3. Often it’s the harassers themselves that punish the victims.
Before #MeToo and Weinstein blew up, I had written about why women stay silent when sexually harassed.
With #MeToo, many women overcame their fears and with solidarity, broke that silence. Reporters Jodi Kantor, Megan Twohey (New York Times) and Ronan Farrow (The New Yorker) wrote about the sheer intimidation and spying tactics that were used to stop these women from speaking to them. In She Said, Jodi Kantor recalls how Gwyneth Paltrow called her in a panic when Harvey Weinstein arrived early to a party fuming, believing Paltrow to be speaking to reporters about his exploits.
Weinstein’s victims and witnesses were terrified and for months, no one wanted to be the first to go on the record and be named. They needed to know that others would do the same.
The stories told independently to the reporters followed the same pattern. Weinstein would sexually assault his victims.

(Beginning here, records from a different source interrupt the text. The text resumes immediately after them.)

(* ===== verification/CjsonOpts.v ===== *)
(** * Parsing with options (gateway/src/cJSON.c, cJSON_ParseWithOpts)

    [cJSON_ParseWithLengthOpts] with [require_null_terminated]: the position behind
    the value is returned ([*return_parse_end]), and a text that goes on behind the
    value is refused.  The error position of a failed parse is not modelled. *)
From S2P Require Import Prelude Number Cjson CjsonPrint CjsonParse CjsonRoundtrip.
Import Number Cjson CjsonPrint CjsonRoundtrip.
Open Scope c_scope.

Module CjsonOpts.

(** The item and the offset [*return_parse_end] points to. *)
Definition cJSON_ParseWithLengthOpts (s : list Z) (require_null_terminated : bool)
  : outcome (option (json * Z)) :=
  if zlen s =? 0 then Ret None
  else
    off ← skip_utf8_bom s;
    r ← parse_value (parse_fuel s) s (buffer_skip_whitespace s off) 0;
    match r with
    | None => Ret None
    | Some (item, off) =>
        if require_null_terminated then
          let off := buffer_skip_whitespace s off in
          if zlen s <=? off then Ret None
          else c ← byte_at s off; Ret (if c =? 0 then Some (item, off) else None)
        else Ret (Some (item, off))
    end.

Definition cJSON_ParseWithOpts (value : list Z) (require_null_terminated : bool)
  : outcome (option (json * Z)) :=
  cJSON_ParseWithLengthOpts (c_string value ++ [0]) require_null_terminated.

(** [cJSON_ParseWithLength] is the call without options. *)
Theorem parse_without_options s :
  cJSON_ParseWithLength s
  = (r ← cJSON_ParseWithLengthOpts s false; Ret (option_map fst r)).
Proof.
  unfold cJSON_ParseWithLength, cJSON_ParseWithLengthOpts. case_match; [done|].
  destruct (skip_utf8_bom s); [|done]. cbn [mbind outcome_bind].
  destruct (parse_value _ _ _ _) as [[[??]|]|]; done.
Qed.

(** The position behind a printed value. *)
Lemma opts_printed x tail req :
  clean x -> nested_ok 0 x = true -> tail_ok tail -> bytes tail ->
  let s := render false 0 x ++ tail in
  cJSON_ParseWithLengthOpts s req =
    if req then
      let off := buffer_skip_whitespace s (zlen (render false 0 x)) in
      if zlen s <=? off then Ret None
      else c ← byte_at s off; Ret (if c =? 0 then Some (x, off) else None)
    else Ret (Some (x, zlen (render false 0 x))).
Proof.
  intros Hc Hn Htail Htb s. pose proof (textual_bytes _ (render_textual false x 0 (clean_bytes x Hc))) as Hb.
  pose proof (value_printed_all x [] tail 0 (parse_fuel s)) as Hv. cbn [app] in Hv.
  specialize (Hv ltac:(by apply Forall_app) Hc Hn Htail
    ltac:(unfold parse_fuel, s; rewrite length_app; unfold zlen; lia)).
  pose proof (skip_value [] x 0 tail Hc) as Hs. cbn [app] in Hs. change (zlen []) with 0 in *.
  unfold cJSON_ParseWithLengthOpts. fold s in Hv, Hs.
  destruct (Z.eqb_spec (zlen s) 0) as [E|_].
  { destruct (render_head x 0 Hc) as (b & r & Er & _). unfold s in E. rewrite Er in E. cbn [app] in E.
    rewrite zlen_cons in E. pose proof (zlen_nonneg (r ++ tail)). lia. }
  assert (skip_utf8_bom s = Ret 0) as -> by (by apply no_bom_printed). cbn [mbind outcome_bind]. by rewrite Hs, Hv.
Qed.

(** The terminator counts as white space, but the skip stays inside the buffer. *)
Lemma skip_terminator pre : buffer_skip_whitespace (pre ++ [0]) (zlen pre) = zlen pre.
Proof.
  unfold buffer_skip_whitespace, can_access. rewrite zlen_app. change (zlen [0]) with 1.
  destruct (Z.ltb_spec (zlen pre) (zlen pre + 1)); [|lia]. cbn [negb].
  rewrite zlen_length, drop_app_length. cbn [skip_ws]. change (0 <=? 32) with true. cbn match.
  rewrite Z.eqb_refl. lia.
Qed.

(** The strict parse takes exactly the printed text, and refuses what follows it,
    which [cJSON_Parse] does not look at. *)
Theorem strict_parse x c garbage rest :
  clean x -> nested_ok 0 x = true -> bytes garbage -> Forall (fun b => b <> 0) garbage ->
  c = 44 \/ c = 93 \/ c = 125 ->
  let text := render false 0 x in
  cJSON_ParseWithOpts (text ++ 0 :: rest) true = Ret (Some (x, zlen text)) /\
  cJSON_ParseWithOpts (text ++ c :: garbage ++ 0 :: rest) true = Ret None /\
  cJSON_ParseWithOpts (text ++ c :: garbage ++ 0 :: rest) false = Ret (Some (x, zlen text)).
Proof.
  intros Hc Hn Hg Hnz Hcc text.
  assert (Ht : Forall (fun b => b <> 0) text)
    by (apply textual_nonzero, render_textual, clean_bytes; done).
  assert (E1 : c_string (text ++ 0 :: rest) = text) by (by apply c_string_app).
  assert (E2 : c_string (text ++ c :: garbage ++ 0 :: rest) = text ++ c :: garbage).
  { rewrite app_comm_cons, app_assoc. apply c_string_app, Forall_app; split; [done|].
    constructor; [lia|done]. }
  assert (Hg' : bytes ((c :: garbage) ++ [0])).
  { apply Forall_app; split; constructor; (done || (red; lia) || constructor). }
  unfold cJSON_ParseWithOpts. rewrite E1, E2, <- app_assoc. cbn [app] in *.
  unfold text. rewrite !opts_printed by (done || (by right) || (left; exact Hcc) || (repeat constructor; lia)).
  cbn zeta. fold text. rewrite skip_terminator, (skip_none text c) by lia.
  rewrite !zlen_app, !zlen_cons. pose proof (zlen_nonneg (garbage ++ [0])).
  split_and!; [|..|done].
  - change (zlen []) with 0. destruct (Z.leb_spec (zlen text + (1 + 0)) (zlen text)); [lia|].
    by rewrite byte_at_cursor.
  - destruct (Z.leb_spec (zlen text + (1 + zlen (garbage ++ [0]))) (zlen text)); [lia|].
    rewrite byte_at_cursor. cbn [mbind outcome_bind]. destruct (Z.eqb_spec c 0); [lia|done].
Qed.

End CjsonOpts.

If they resisted – they found themselves in the Hollywood wilderness, untouchable.
The power a harasser holds over his or her victims is huge. In Catch and Kill, Ronan Farrow writes about how NBC reporter Brooke Nevils was too afraid to stop Matt Lauer raping her because of who he was at NBC.
Weinstein knew that Rose McGowan was talking to reporters and writing her own book. He hired private investigators to dig up the dirt on her and other women he considered a threat. That information was fed to the media. Discredit his victims before they had a chance to expose him.
I have seen my friends on social media speak ill of these women.
See! The media tactic worked.
Which leads me to…
4. Society blaming the victims
You only have to read the comments to any news report on rape or sexual harassment to see how complete strangers blame the victim.
- What was she wearing?
- Why did she get into his car?
- Well of course, that’s what happens if you drink!
- Women know they shouldn’t walk down streets alone late at night.
- This is why Islam says women should cover themselves.
- It wouldn’t happen to a “real man”.
- Did you tell him NO, many times?
- If there are no bruises, it means she didn’t fight back, she consented.
And the final one – which is the reason I wrote this piece…. “Why didn’t you report it?!”